Bueno, lo cierto es que existe una amenaza más grande y más tremenda que los terremotos, los tsunamis, los huracanes, etc.  Es la amenaza de la muerte del alma, o como lo dice Pablo en su carta a los Romanos, capítulo 1, versos 24 y 28, cuando Dios “entrega” al hombre a sus propios criterios.

Dios no le da al hombre una paliza porque hace el mal y va en contra de Sus preceptos.  Dios simplemente “ENTREGA”, es decir, se hace a un lado.  Y no hay otra separación más horrible que cuando el alma está separada de Dios.

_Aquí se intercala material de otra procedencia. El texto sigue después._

(* ===== verification/PortMgrFacts.v ===== *)
(** * Reserved communication ports: lemmas

    The port table as a predicate on ports and nodes, and what searching,
    taking and dropping ports does to it. *)

From S2P Require Import Prelude Bitstring BitstringFacts BitstringCount StepLayout PortMgr.

Local Open Scope Z_scope.
Local Open Scope slurm_scope.

(** [tb] has a bitmap of [nb] nodes for each port, and [f] says which nodes are
    reserved at which index. *)
Definition grid (nb : Z) (tb : list bitstr) (f : Z -> Z -> bool) : Prop :=
  forall j t, tb !! j = Some t -> bs_wf t /\ bs_bits t = nb /\
    forall n, 0 <= n < nb -> bs_mem t n = f (Z.of_nat j) n.

Definition nodes_ok (nb : Z) (bm : bitstr) : Prop := bs_wf bm /\ bs_bits bm = nb.

(** Whether index [j] is free on all nodes of [bm]. *)
Definition port_free (nb : Z) (f : Z -> Z -> bool) (bm : bitstr) (j : Z) : bool :=
  count (fun n => bs_mem bm n && f j n) 0 nb =? 0.

(** The indexes in the order in which the table is searched. *)
Definition visited (cnt start i : Z) : list Z := (fun k => (start + k) `mod` cnt) <$> seqZ 0 i.

Lemma visited_snoc cnt start i :
  0 <= i -> visited cnt start (i + 1) = visited cnt start i ++ [(start + i) `mod` cnt].
Proof.
  intros Hi. unfold visited. rewrite seqZ_app by lia. rewrite fmap_app. by rewrite Z.add_0_l.
Qed.

Lemma visited_prefix cnt start i m :
  0 <= i <= m -> exists r, visited cnt start m = visited cnt start i ++ r.
Proof.
  intros Hi. unfold visited. replace m with (i + (m - i)) by lia.
  rewrite seqZ_app, fmap_app by lia. eauto.
Qed.

Lemma visited_NoDup cnt start i : 0 < cnt -> i <= cnt -> NoDup (visited cnt start i).
Proof.
  intros Hc Hi. apply NoDup_fmap_2_strong; [|apply NoDup_seqZ].
  intros a b Ha Hb Heq. apply elem_of_seqZ in Ha, Hb.
  assert (Hd : (a - b) `mod` cnt = 0).
  { replace (a - b) with ((start + a) - (start + b)) by lia. rewrite Zminus_mod, Heq, Z.sub_diag. apply Zmod_0_l. }
  apply Z.mod_divide in Hd as [q Hq]; [|lia]. assert (- cnt < q * cnt < cnt) by lia. assert (q = 0) by nia. nia.
Qed.

Lemma visited_range cnt start i x : 0 < cnt -> x ∈ visited cnt start i -> 0 <= x < cnt.
Proof.
  intros Hc Hx. apply list_elem_of_fmap in Hx as (k & -> & _). apply Z.mod_pos_bound. lia.
Qed.

Lemma visited_all cnt start : 0 < cnt -> visited cnt start cnt ≡ₚ seqZ 0 cnt.
Proof.
  intros Hc. apply submseteq_length_Permutation.
  - apply NoDup_submseteq; [by apply visited_NoDup|]. intros x Hx. apply elem_of_seqZ.
    pose proof (visited_range _ _ _ _ Hc Hx). lia.
  - unfold visited. by rewrite length_fmap.
Qed.

Lemma count_filter_visited P cnt start :
  0 < cnt -> Z.of_nat (length (filter (fun j => P j = true) (visited cnt start cnt))) = count P 0 cnt.
Proof.
  intros Hc. unfold count. rewrite Z.sub_0_r. f_equal. apply Permutation_length.
  by rewrite (visited_all cnt start Hc).
Qed.

(** [next_port] when the counter does not overflow. *)
Definition after_port (last cnt : Z) : Z := if cnt <=? last + 1 then 0 else last + 1.

Lemma next_port_ok last cnt : -1 <= last < i32_max -> next_port last cnt = Ret (after_port last cnt).
Proof. intros Hl. unfold next_port. by rewrite i32_ok by (unfold i32_min, i32_max in *; lia). Qed.
Lemma after_port_range last cnt : 0 < cnt -> -1 <= last -> 0 <= after_port last cnt < cnt.
Proof. intros. unfold after_port. if_solve. Qed.
Lemma after_port_mod x cnt : 0 < cnt -> after_port (x `mod` cnt) cnt = (x + 1) `mod` cnt.
Proof.
  intros Hc. unfold after_port. pose proof (Z.mod_pos_bound x cnt Hc). rewrite <-(Zplus_mod_idemp_l x 1).
  destruct (Z.leb_spec cnt (x `mod` cnt + 1)).
  - replace (x `mod` cnt + 1) with cnt by lia. by rewrite Z_mod_same_full.
  - rewrite (Z.mod_small (x `mod` cnt + 1)); lia.
Qed.

Lemma grid_overlap nb tb f bm j :
  grid nb tb f -> nodes_ok nb bm -> 0 <= j < Z.of_nat (length tb) ->
  wp (t ← table_get (Some tb) j; bit_overlap bm t) (fun n => (n =? 0) = port_free nb f bm j).
Proof.
  intros Hg [Hwf Hb] Hj. apply wp_bind, wp_aget; [done|]. intros t Ht. destruct (Hg _ _ Ht) as (Hwt & Hbt & Hm).
  rewrite bit_overlap_spec by (done || lia). apply wp_ret. unfold port_free. rewrite Hb. f_equal.
  apply count_ext. intros n Hn. rewrite Hm by lia. by rewrite Z2Nat.id by lia.
Qed.

(** What the search finds: the first free indexes, as many as asked for or all
    there are. *)
Lemma find_ports_spec nb tb f bm need last cnt :
  grid nb tb f -> nodes_ok nb bm -> Z.of_nat (length tb) = cnt -> 0 < cnt < i32_max -> 0 < need -> -1 <= last < i32_max ->
  wp (find_ports (Some tb) cnt bm need last) (fun '(last', inx, arr) =>
    0 <= last' < cnt /\ length arr = Z.to_nat need /\
    inx = Z.min need (count (port_free nb f bm) 0 cnt) /\
    let l := take (Z.to_nat inx) arr in
    NoDup l /\ forall j, j ∈ l -> 0 <= j < cnt /\ port_free nb f bm j = true).
Proof.
  intros Hg Hbm Hlen Hc Hneed Hlast. unfold find_ports. apply wp_bind.
  set (start := after_port last cnt). destruct Hc as [Hc Hcm]. set (free := port_free nb f bm).
  assert (Hstart : 0 <= start < cnt) by (apply after_port_range; lia).
  set (found := fun i : Z => filter (fun j : Z => free j = true) (visited cnt start i)).
  assert (Hfound : forall i j : Z, i <= cnt -> NoDup (found i) /\ (j ∈ found i -> 0 <= j < cnt /\ free j = true)).
  { intros i j Hi. split; [by apply NoDup_filter, visited_NoDup|]. intros Hj.
    apply list_elem_of_filter in Hj as [Hf Hj]. split; [by eapply visited_range|done]. }
  eapply (wp_for (fun (i : Z) '((la, inx, arr, stop) : Z * Z * list Z * bool) => after_port la cnt = (start + i) `mod` cnt /\ -1 <= la < i32_max /\
    (0 < i -> 0 <= la < cnt) /\ length arr = Z.to_nat need /\ inx = Z.of_nat (length (found i)) /\
    take (Z.to_nat inx) arr = found i /\ (if stop then inx = need else inx < need))).
  - split_and!; try done; try lia; [|by rewrite length_replicate]. by rewrite Z.add_0_r, Z.mod_small.
  - intros i [[[la inx] arr] stop] Hi (Hla & Hov & _ & Hl & Hinx & Htk & Hst) Hcond.
    apply negb_true_iff in Hcond. subst stop. rewrite next_port_ok, Hla by done. cbn [mbind exec_bind]. clear Hov. set (p := (start + i) `mod` cnt) in *.
    assert (Hp : 0 <= p < cnt) by (apply Z.mod_pos_bound; lia).
    assert (Hnext : after_port p cnt = (start + (i + 1)) `mod` cnt).
    { subst p. rewrite after_port_mod by lia. f_equal. lia. }
    assert (Hsnoc : found (i + 1) = found i ++ (if free p then [p] else [])).
    { unfold found. rewrite visited_snoc, list.filter_app by lia. f_equal. fold p. rewrite filter_cons.
      destruct (free p) eqn:E; case_decide; done. }
    pose proof (grid_overlap nb tb f bm p Hg Hbm ltac:(lia)) as Hov.
    destruct (table_get (Some tb) p) as [t| |]; try done. cbn [mbind exec_bind] in *.
    destruct (bit_overlap bm t) as [n| |]; try done. cbn [mbind exec_bind wp] in *. fold free in Hov. rewrite Hov.
    destruct (free p) eqn:Hfree; cbn [negb].
    + apply wp_bind, wp_aset; [lia|]. apply wp_ret. rewrite Hsnoc, length_app. simpl.
      split_and!; [done|lia|lia|lia|by rewrite length_insert|lia| |destruct (Z.leb_spec need (inx + 1)); lia].
      replace (Z.to_nat (inx + 1)) with (S (Z.to_nat inx)) by lia.
      rewrite (take_S_r _ _ p) by (apply list_lookup_insert_eq; lia). by rewrite take_insert_ge, Htk by lia.
    + apply wp_ret. rewrite Hsnoc, app_nil_r. split_and!; done || lia.
  - intros i [[[la inx] arr] stop] Hi (Hla & _ & Hr & Hl & Hinx & Htk & Hst) Hend. apply wp_ret.
    assert (Hi' : i <= cnt) by lia.
    assert (Hle : Z.of_nat (length (found i)) <= count free 0 cnt).
    { rewrite <-(count_filter_visited free cnt start Hc). unfold found.
      destruct (visited_prefix cnt start i cnt ltac:(lia)) as [r ->]. rewrite list.filter_app, length_app. lia. }
    assert (Hmin : inx = Z.min need (count free 0 cnt)).
    { destruct stop; [lia|]. destruct Hend as [Hend|]; [|done]. rewrite Z2Nat.id in Hend by lia.
      assert (i = cnt) as -> by lia. unfold found in Hinx. rewrite count_filter_visited in Hinx by done. lia. }
    assert (Hpos : 0 < i).
    { destruct (decide (i = 0)) as [->|]; [|lia]. change (found 0) with (@nil Z) in Hinx. simpl in Hinx.
      destruct stop; [lia|]. destruct Hend; [lia|done]. }
    cbv zeta. rewrite Htk. specialize (Hr Hpos). split; [lia|]. split; [done|]. split; [done|]. split.
    + by apply (Hfound i 0).
    + intros j. by apply Hfound.
Qed.

(** ** Taking and dropping *)
Lemma grid_update nb tb f j t' g :
  grid nb tb f -> 0 <= j < Z.of_nat (length tb) -> bs_wf t' -> bs_bits t' = nb ->
  (forall n, 0 <= n < nb -> bs_mem t' n = g j n) -> (forall i n, i <> j -> g i n = f i n) ->
  grid nb (<[Z.to_nat j := t']> tb) g.
Proof.
  intros Hg Hj Hw Hb Hm Hgf i t [(<- & <- & _)|[Hne Hi]]%list_lookup_insert_Some.
  - split_and!; [done|done|]. intros n Hn. rewrite Z2Nat.id by lia. auto.
  - destruct (Hg _ _ Hi) as (? & ? & Hmem). split_and!; [done|done|]. intros n Hn. rewrite Hmem by done.
    symmetry. apply Hgf. lia.
Qed.

Lemma grid_ext nb tb f g :
  grid nb tb f -> (forall j n, 0 <= j < Z.of_nat (length tb) -> 0 <= n < nb -> g j n = f j n) -> grid nb tb g.
Proof.
  intros Hg He j t Hj. destruct (Hg j t Hj) as (? & ? & Hm). split_and!; [done|done|]. intros n Hn.
  apply lookup_lt_Some in Hj. rewrite He by lia. auto.
Qed.

(** One index of the table combined with the nodes of [bm]. *)
Lemma table_op_spec nb tb f bm j (op : bitstr -> bitstr -> exec bitstr) (c : bool -> bool -> bool) :
  (forall b1 b2, bs_wf b1 -> bs_wf b2 -> bs_bits b1 = bs_bits b2 ->
     wp (op b1 b2) (fun b' => bs_upd b1 b' (fun i => c (bs_mem b1 i) (bs_mem b2 i)))) ->
  grid nb tb f -> nodes_ok nb bm -> 0 <= j < Z.of_nat (length tb) ->
  wp (t ← table_get (Some tb) j; t ← op t bm; table_set (Some tb) j t) (fun table =>
    exists tb', table = Some tb' /\ length tb' = length tb /\
      grid nb tb' (fun i n => if i =? j then c (f i n) (bs_mem bm n) else f i n)).
Proof.
  intros Hop Hg [Hw Hb] Hj. apply wp_bind, wp_aget; [done|]. intros t Ht. destruct (Hg _ _ Ht) as (Hwt & Hbt & Hm).
  apply wp_bind. eapply wp_mono; [apply Hop; [done|done|lia]|]. intros t' [Hu1 _ Hu3 Hu4]. unfold table_set, aset.
  rewrite (proj2 (andb_true_iff _ _)) by lia. cbn [fmap exec_fmap wp]. eexists. split; [done|]. split; [apply length_insert|].
  eapply grid_update; [done|done|done|lia| |].
  - intros n Hn. rewrite Z.eqb_refl, Hu4, Hm by lia. by rewrite Z2Nat.id by lia.
  - intros i n Hi. by rewrite (proj2 (Z.eqb_neq i j)).
Qed.

Lemma take_ports_spec nb tb f bm pmin l :
  grid nb tb f -> nodes_ok nb bm -> (forall j, j ∈ l -> 0 <= j < Z.of_nat (length tb) /\ i32_min <= j + pmin <= i32_max) ->
  wp (take_ports (Some tb) pmin bm (Z.of_nat (length l)) l) (fun '(table, arr) =>
    exists tb', table = Some tb' /\ length tb' = length tb /\ arr = (fun j => j + pmin) <$> l /\
      grid nb tb' (fun j n => f j n || (bool_decide (j ∈ l) && bs_mem bm n))).
Proof.
  intros Hg Hbm Hl. unfold take_ports. rewrite Nat2Z.id.
  eapply (wp_for (fun i '(table, arr) => exists tb', table = Some tb' /\ length tb' = length tb /\
    arr = ((fun j => j + pmin) <$> take (Z.to_nat i) l) ++ drop (Z.to_nat i) l /\
    grid nb tb' (fun j n => f j n || (bool_decide (j ∈ take (Z.to_nat i) l) && bs_mem bm n)))).
  - exists tb. split_and!; [done|done|done|]. eapply grid_ext; [exact Hg|]. intros j n _ _.
    rewrite bool_decide_eq_false_2 by apply not_elem_of_nil. apply orb_false_r.
  - intros i [table arr] Hi (tb' & -> & Hlen & -> & Hg') _. rewrite Z.add_0_l in Hi.
    destruct (lookup_lt_is_Some_2 l (Z.to_nat i)) as [p Hp]; [lia|].
    assert (Hpr : 0 <= p < Z.of_nat (length tb') /\ i32_min <= p + pmin <= i32_max) by (rewrite Hlen; apply Hl; by eapply list_elem_of_lookup_2). destruct Hpr as [Hpr Hpi].
    assert (Hdrop : drop (Z.to_nat i) l = p :: drop (S (Z.to_nat i)) l) by (by apply drop_S).
    assert (Hlt : length ((fun j => j + pmin) <$> take (Z.to_nat i) l) = Z.to_nat i) by (rewrite length_fmap, length_take; lia).
    rewrite (aget_lookup _ i p) by (lia || (rewrite lookup_app_r, Hlt, Nat.sub_diag, Hdrop by lia; done)). cbn [mbind exec_bind].
    pose proof (table_op_spec nb tb' _ bm p bit_or orb bit_or_spec Hg' Hbm Hpr) as Hop.
    destruct (table_get (Some tb') p) as [t| |]; try done. cbn [mbind exec_bind] in *.
    destruct (bit_or t bm) as [t'| |]; try done. cbn [mbind exec_bind] in *.
    destruct (table_set (Some tb') p t') as [table'| |]; try done. cbn [mbind exec_bind wp] in *.
    destruct Hop as (tb2 & -> & Hlen2 & Hg2).
    rewrite i32_ok by done. cbn [mbind exec_bind].
    apply wp_bind, wp_aset; [rewrite length_app, Hlt, length_drop; lia|]. apply wp_ret.
    replace (Z.to_nat (i + 1)) with (S (Z.to_nat i)) by lia. rewrite (take_S_r _ _ _ Hp). exists tb2.
    split_and!; [done|lia| |].
    + rewrite Hdrop, insert_app_r_alt, Hlt, Nat.sub_diag by lia. simpl. by rewrite fmap_app, <-app_assoc.
    + eapply grid_ext; [exact Hg2|]. intros j n _ _. cbv beta. destruct (Z.eqb_spec j p) as [->|Hne].
      * rewrite (bool_decide_eq_true_2 (p ∈ _ ++ [p])) by (apply elem_of_app; right; by apply list_elem_of_singleton).
        cbn [andb]. destruct (f p n), (bs_mem bm n), (bool_decide (p ∈ take (Z.to_nat i) l)); reflexivity.
      * do 2 f_equal. apply bool_decide_ext. rewrite elem_of_app, list_elem_of_singleton. intuition.
  - intros i [table arr] Hi (tb' & -> & Hlen & -> & Hg') Hend. destruct Hend as [->|]; [|done].
    rewrite Z.add_0_l, Nat2Z.id, firstn_all, drop_all in *. exists tb'. by rewrite app_nil_r.
Qed.

Lemma drop_ports_spec nb tb f bm st l :
  port_resv_table st = Some tb -> Z.of_nat (length tb) = port_resv_max st - port_resv_min st + 1 ->
  grid nb tb f -> nodes_ok nb bm ->
  wp (drop_ports st bm (Z.of_nat (length l)) l) (fun table =>
    exists tb', table = Some tb' /\ length tb' = length tb /\
      grid nb tb' (fun j n => f j n && (negb (bool_decide (j + port_resv_min st ∈ l)) || bs_mem bm n))).
Proof.
  intros Htb Hcnt Hg Hbm. unfold drop_ports. rewrite Nat2Z.id, Htb.
  eapply (wp_for (fun i table => exists tb', table = Some tb' /\ length tb' = length tb /\
    grid nb tb' (fun j n => f j n && (negb (bool_decide (j + port_resv_min st ∈ take (Z.to_nat i) l)) || bs_mem bm n)))).
  - exists tb. split_and!; [done|done|]. eapply grid_ext; [exact Hg|]. intros j n _ _.
    rewrite bool_decide_eq_false_2 by apply not_elem_of_nil. apply andb_true_r.
  - intros i table Hi (tb' & -> & Hlen & Hg') _. rewrite Z.add_0_l in Hi.
    destruct (lookup_lt_is_Some_2 l (Z.to_nat i)) as [p Hp]; [lia|].
    rewrite (aget_lookup _ i p) by (done || lia). cbn [mbind exec_bind].
    replace (Z.to_nat (i + 1)) with (S (Z.to_nat i)) by lia. rewrite (take_S_r _ _ _ Hp).
    assert (Hsnoc : forall j, bool_decide (j + port_resv_min st ∈ take (Z.to_nat i) l ++ [p]) =
      bool_decide (j + port_resv_min st ∈ take (Z.to_nat i) l) || (j =? p - port_resv_min st)).
    { intros j. destruct (Z.eqb_spec j (p - port_resv_min st)) as [->|Hne].
      - rewrite orb_true_r. apply bool_decide_eq_true_2, elem_of_app. right. apply list_elem_of_singleton. lia.
      - rewrite orb_false_r. apply bool_decide_ext. rewrite elem_of_app, list_elem_of_singleton. split; [|auto].
        intros [?|?]; [done|lia]. }
    destruct (_ || _) eqn:Hrange.
    + apply wp_ret. exists tb'. split_and!; [done|done|]. eapply grid_ext; [exact Hg'|]. intros j n Hj Hn. cbv beta.
      by rewrite Hsnoc, (proj2 (Z.eqb_neq j (p - port_resv_min st))), orb_false_r by lia.
    + pose proof (table_op_spec nb tb' _ bm (p - port_resv_min st) bit_and andb bit_and_spec Hg' Hbm ltac:(lia)) as Hop.
      eapply wp_mono; [exact Hop|]. intros table (tb2 & -> & Hlen2 & Hg2). exists tb2. split_and!; [done|lia|].
      eapply grid_ext; [exact Hg2|]. intros j n Hj Hn. cbv beta. rewrite Hsnoc.
      destruct (j =? p - port_resv_min st), (bool_decide (j + port_resv_min st ∈ take (Z.to_nat i) l)), (f j n), (bs_mem bm n); reflexivity.
  - intros i table Hi (tb' & -> & Hlen & Hg') Hend. destruct Hend as [->|]; [|done].
    rewrite Z.add_0_l, Nat2Z.id, firstn_all in Hg'. by exists tb'.
Qed.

Al ver el cuadro de tantos desastres y tanto desamparo y tanta enfermedad y tanta tragedia, decimos: “el infierno anda suelto”.  Pero eso no es nada, que el hombre espere el momento cuando “el cielo se suelte”.  Ese momento será, entre otras cosas, cuando los hombres pedirán a las rocas que caigan sobre ellos para esconderlos de la ira de Dios, Apocalipsis 6:15-17.

Es un hecho que Dios es soberano sobre el aspecto físico de nuestra vida y del aspecto moral.  Simplemente lea lo que Dios puede hacer con ambas fases del espíritu humano: Mateo 10:28.